## [作業重點]
了解如何使用 Sklearn 中的 hyper-parameter search 找出最佳的超參數

### 作業
請使用不同的資料集，並使用 hyper-parameter search 的方式，看能不能找出最佳的超參數組合

？？？吼～ 題目就出這樣！建議一下資料集比較有幫助

In [1]:
from sklearn import datasets, metrics
from sklearn.model_selection import train_test_split, KFold, GridSearchCV
from sklearn.ensemble import GradientBoostingRegressor

In [2]:
# 嘗試regression類的資料集
# diabetes
diabetes = datasets.load_diabetes()
# 切分訓練集/測試集
x_train, x_test, y_train, y_test = train_test_split(diabetes.data, diabetes.target, test_size=0.25)
diabetes.data.shape

(442, 10)

In [3]:
# 建立模型
clf = GradientBoostingRegressor()
# 採用預設參數
clf.fit(x_train, y_train)
y_pred = clf.predict(x_test)
print(metrics.mean_squared_error(y_test, y_pred))

3313.532244969265


In [4]:
# 設定要訓練的超參數組合
n_estimators = [100, 200, 300] # default=100
max_features = [1, 3, None] # default=None
max_depth = [1, 3, 5] # default=3

param_grid = dict(n_estimators=n_estimators, max_features=max_features, max_depth=max_depth)
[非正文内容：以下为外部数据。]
(** A comment that is not closed is an error. *)
Lemma block_loop_step fuel depth start s : good s → span_ok (byte_offset s) start → (left s < fuel)%nat →
  wp (block_loop fuel depth start) s (λ closed s', step s s' ∧ (closed = false → errors s' ≠ [])).
Proof.
  revert depth s. induction fuel as [|fuel IH]; intros depth s Hg Hk Hf; [lia|].
  destruct depth as [|d]; [apply wp_ret; split; [by apply step_refl|done]|]. cbn [block_loop].
  apply wp_bind, (wp_advance_any _ small); [done|..].
  - intros s1 Hs1 _ ->. apply wp_bind, wp_asks, wp_bind, wp_does, wp_bind. set (s2 := with_flags _ _ _ _).
    assert (step s s2) as Hs2 by (by apply flags_step). apply (wp_error _ small); [apply Hs2|by apply (start_ok _ small s)|].
    intros s3 Hs3 He _ _. apply wp_ret. split; [by eapply step_trans|done].
  - intros c s1 Hs1 Hc Hp. apply wp_bind, wp_asks.
    assert (left s1 < left s)%nat as Hl by (apply (left_step _ small); [done|done|lia]).
    assert (∀ s2 d', step s s2 → (left s2 < left s)%nat → wp (block_loop fuel d' start) s2 (λ closed s', step s s' ∧ (closed = false → errors s' ≠ []))) as Hgo.
    { intros s2 d' Hs2 Hl2. eapply wp_mono; [apply IH; [apply Hs2|by apply (start_ok _ small s)|lia]|]. intros b s3 [Hs3 He]. split; [by eapply step_trans|done]. }
    assert (∀ d', wp (_ ← advance_char; block_loop fuel d' start) s1 (λ closed s', step s s' ∧ (closed = false → errors s' ≠ []))) as Hadv.
    { intros d'. apply wp_bind, (wp_advance_any _ small); [apply Hs1|..].
      - intros s2 Hs2 _ ->. by apply Hgo.
      - intros c' s2 Hs2 _ Hp2. apply Hgo; [by eapply step_trans|]. pose proof (left_mono _ small _ _ (proj1 Hs1) Hs2). lia. }
    repeat (case_match; [apply Hadv|]). by apply Hgo.
Qed.

Lemma block_comment_step s : good s → wp skip_block_comment s (λ closed s', step s s' ∧ (closed = false → errors s' ≠ [])).
Proof.
  intros Hg. apply wp_bind, (wp_here _ small); [done|]. intros sp Hsp _ _ _. apply wp_bind, wp_asks. apply block_loop_step; [done..|lia].
Qed.

(** A token that starts at [s1], or behind the brace there. *)
Record token_at (s1 : Lexer) (ts : Scanned) (s' : Lexer) : Prop := {
  t_step : step s1 s';
  t_start : sp_start ts.2 = byte_offset s1 ∨ (src !! pos s1 = Some (ch "}") ∧ sp_start ts.2 = byte_offset s1 + 1);
  t_span : span_ok (byte_offset s') ts.2;
  t_error : is_error ts.1 = true → errors s' ≠ [];
  t_eof : is_eof ts.1 = true → pos s1 = length src ∧ s' = s1;
  t_some : is_eof ts.1 = false → (pos s1 < pos s')%nat;
}.
Definition trivia_then (s : Lexer) (o : option Scanned) (s' : Lexer) : Prop :=
  match o with
  | None => ∃ new, passed s s' new ∧ sees (ch "-") (source s' !! pos s') && sees (ch "-") (source s' !! (pos s' + 1)%nat) = false
  | Some ts => ∃ s1 new, passed s s1 new ∧ token_at s1 ts s' ∧ is_eof ts.1 = false
  end.

Lemma trivia_then_passed s s1 new o s' : good s → passed s s1 new → trivia_then s1 o s' → trivia_then s o s'.
Proof.
  intros Hg H1. destruct o as [ts|]; cbn.
  - intros (s2 & more & H2 & ?). exists s2, (new ++ more). split; [by eapply passed_trans|done].
  - intros (more & H2 & ?). exists (new ++ more). split; [by eapply passed_trans|done].
Qed.

(** Behind a comment or a semicolon. *)
Lemma trivia_again fuel s s1 new : (∀ s, good s → (left s < fuel)%nat → wp (trivia_loop fuel) s (trivia_then s)) →
  good s → (left s < S fuel)%nat → passed s s1 new → (pos s < pos s1)%nat → wp (_ ← skip_whitespace; trivia_loop fuel) s1 (trivia_then s).
Proof.
  intros IH Hg Hf H1 Hp. apply wp_bind. eapply wp_mono; [apply whitespace_passed, H1|]. intros ? s2 H2. cbn in H2.
  pose proof (passed_trans _ _ _ _ _ Hg H1 H2) as H12. eapply wp_mono; [apply IH; [apply H2|]|].
  - unfold left in *. pose proof (p_count _ _ _ H2). pose proof (g_pos _ _ (p_good _ _ _ H2)). rewrite (g_source _ _ Hg) in Hf.
    rewrite (g_source _ _ (p_good _ _ _ H2)). lia.
  - intros o s3. by apply trivia_then_passed with (new := new ++ []).
Qed.

Lemma semicolons_passed s (f : unit → Scan (option Scanned)) (Q : option Scanned → Lexer → Prop) : good s → source s !! pos s = Some (ch ";") →
  (∀ s', passed s s' [] → (pos s < pos s')%nat → wp (f tt) s' Q) →
  wp (start ← here;
      _ ← does (λ s, with_flags (cut_short s) (quotes_off s) (semicolons s ++ [sp_start start]) s);
      _ ← advance_char;
      sp ← since start;
      _ ← read_while (N.eqb (ch ";"));
      _ ← repeatable_error (str "a semicolon") (diagnostic UnexpectedChar sp Semicolons);
      x ← does (λ s, with_trivia (read_comments s) (N.min (gap_newlines s + 1) 2) (gap_comments s) s);
      f x) s Q.
Proof.
  intros Hg Hc Hf. apply wp_bind, (wp_here _ small); [done|]. intros start Hk _ _ _. apply wp_bind, wp_does. set (s1 := with_flags _ _ _ _).
  assert (step s s1) as Hs1 by (by apply flags_step). apply wp_bind, (wp_advance _ small _ (ch ";")); [apply Hs1|done|].
  intros s2 Hs2 Hp2 _ _. assert (step s s2) as Hs12 by (by eapply (step_trans _ small)).
  apply wp_bind, (wp_since _ small); [apply Hs2|by apply (start_ok _ small s)|]. intros sp Hsp.
  apply wp_bind, (wp_read_while _ small); [apply Hs2|]. intros cs s3 Hs3 _ _ Hcs [Hp3 Hread].
  apply wp_bind, (wp_repeatable _ small); [apply Hs3|by apply (start_ok _ small s2); [apply Hs2|..]|]. intros s4 Hs4 _ Hp4 _.
  apply wp_bind, wp_does. apply Hf; [|cbn in *; lia]. apply passed_newlines, passed_step; [done| |].
  - eapply (step_trans _ small); [exact Hs12|]. by eapply (step_trans _ small).
  - intros i c Hi Hic. cbn in Hp2. destruct (decide (i = pos s)) as [->|Hne].
    + rewrite (g_source _ _ Hg) in Hc. assert (c = ch ";") as -> by congruence. done.
    + rewrite Forall_forall in Hcs. assert (c ∈ cs) as Hin; [|specialize (Hcs c Hin); apply N.eqb_eq in Hcs as <-; done].
      rewrite <-Hread. apply list_elem_of_lookup. exists (i - pos s2)%nat.
      rewrite lookup_take_lt, lookup_drop by lia. by replace (pos s2 + (i - pos s2))%nat with i by lia.
Qed.

Lemma sees_some c o : sees c o = true → o = Some c.
Proof. destruct o as [d|]; [|done]. cbn. by intros ->%N.eqb_eq. Qed.

(** What is done behind a comment in braces. *)
Lemma block_recorded fuel closed start s s3 : (∀ s, good s → (left s < fuel)%nat → wp (trivia_loop fuel) s (trivia_then s)) →
  good s → (left s < S fuel)%nat → step s s3 → (pos s < pos s3)%nat → span_ok (byte_offset s) start → sp_start start = byte_offset s →
  (closed = false → errors s3 ≠ []) →
  wp (if negb closed && (0 <? more_errors s3) then mret (Some (Error, start))
      else _ ← record_comment Block start; _ ← skip_whitespace; trivia_loop fuel) s3 (trivia_then s).
Proof.
  intros IH Hg Hf Hs Hp Hk Hst He. destruct (negb closed && _) eqn:E.
  - apply andb_true_iff in E as [E%negb_true_iff _]. apply wp_ret. exists s, []. split; [by apply passed_refl|]. split; [|done]. split; try done.
    + by left.
    + by apply (start_ok _ small s).
    + intros _. by apply He.
  - apply wp_bind. eapply wp_mono; [by apply (recorded_passed Block start s s3)|]. intros [] s4 H4. eapply trivia_again; [done..|exact H4|].
    pose proof (p_count _ _ _ H4). cbn in *. lia.
Qed.

Lemma trivia_loop_then fuel s : good s → (left s < fuel)%nat → wp (trivia_loop fuel) s (trivia_then s).
Proof.
  revert s. induction fuel as [|fuel IH]; intros s Hg Hf; [lia|]. cbn [trivia_loop]. apply wp_bind, wp_asks, wp_bind, wp_asks.
  destruct (sees (ch "-") _ && sees (ch "-") _) eqn:Ed.
  { apply andb_true_iff in Ed as [Ed _]. apply sees_some in Ed. apply wp_bind, (wp_here _ small); [done|]. intros start Hk Hst _ _.
    apply wp_bind. eapply wp_mono; [by apply line_comment_step|]. intros ? s1 [Hs1 Hlt]. apply wp_bind.
    eapply wp_mono; [by apply (recorded_passed Line start s s1)|]. intros [] s2 H2. eapply trivia_again; [done|done|done|exact H2|].
    pose proof (p_count _ _ _ H2). cbn in *. lia. }
  destruct (sees (ch "{") _ && _) eqn:Eb.
  { apply andb_true_iff in Eb as [Eb _]. apply sees_some in Eb. apply wp_bind, (wp_here _ small); [done|]. intros start Hk Hst _ _.
    apply wp_bind. eapply (wp_advance _ small); [done..|]. intros s1 Hs1 Hp1 _ _.
    apply wp_bind, (wp_advance_any _ small); [apply Hs1|..].
    1: intros s2 Hs2 _ _. 2: intros c s2 Hs2 _ _.
    all: assert (step s s2) as Hs12 by (by eapply (step_trans _ small)); assert (pos s < pos s2)%nat as Hlt by (destruct Hs2 as [_ Hc2]; pose proof (c_pos _ _ Hc2); lia).
    all: apply wp_bind; eapply wp_mono; [by eapply block_comment_step, Hs12|]; intros closed s3 [Hs3 He]; apply wp_bind, wp_asks.
    all: assert (step s s3) as Hs13 by (by eapply (step_trans _ small)).
    all: assert (pos s < pos s3)%nat as Hlt3 by (destruct Hs3 as [_ Hc3]; pose proof (c_pos _ _ Hc3); lia).
    all: by apply block_recorded. }
  destruct (sees (ch ";") _) eqn:Es; [|by apply wp_ret; exists []; split; [by apply passed_refl|]].
  apply sees_some in Es. eapply semicolons_passed; [done..|]. intros s1 H1 Hp. by apply (trivia_again fuel s s1 []).
Qed.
## 建立搜尋物件，放入模型及參數組合字典 (n_jobs=-1 會使用全部 cpu 平行運算)
grid_search = GridSearchCV(clf, param_grid, scoring="neg_mean_squared_error", n_jobs=-1, verbose=1)

# 開始搜尋最佳參數
grid_result = grid_search.fit(x_train, y_train)

Fitting 3 folds for each of 27 candidates, totalling 81 fits


[Parallel(n_jobs=-1)]: Using backend LokyBackend with 4 concurrent workers.
[Parallel(n_jobs=-1)]: Done  42 tasks      | elapsed:    2.8s
[Parallel(n_jobs=-1)]: Done  81 out of  81 | elapsed:    4.4s finished


In [5]:
# 印出最佳結果與最佳參數
print("Best Accuracy: %f using %s" % (grid_result.best_score_, grid_result.best_params_))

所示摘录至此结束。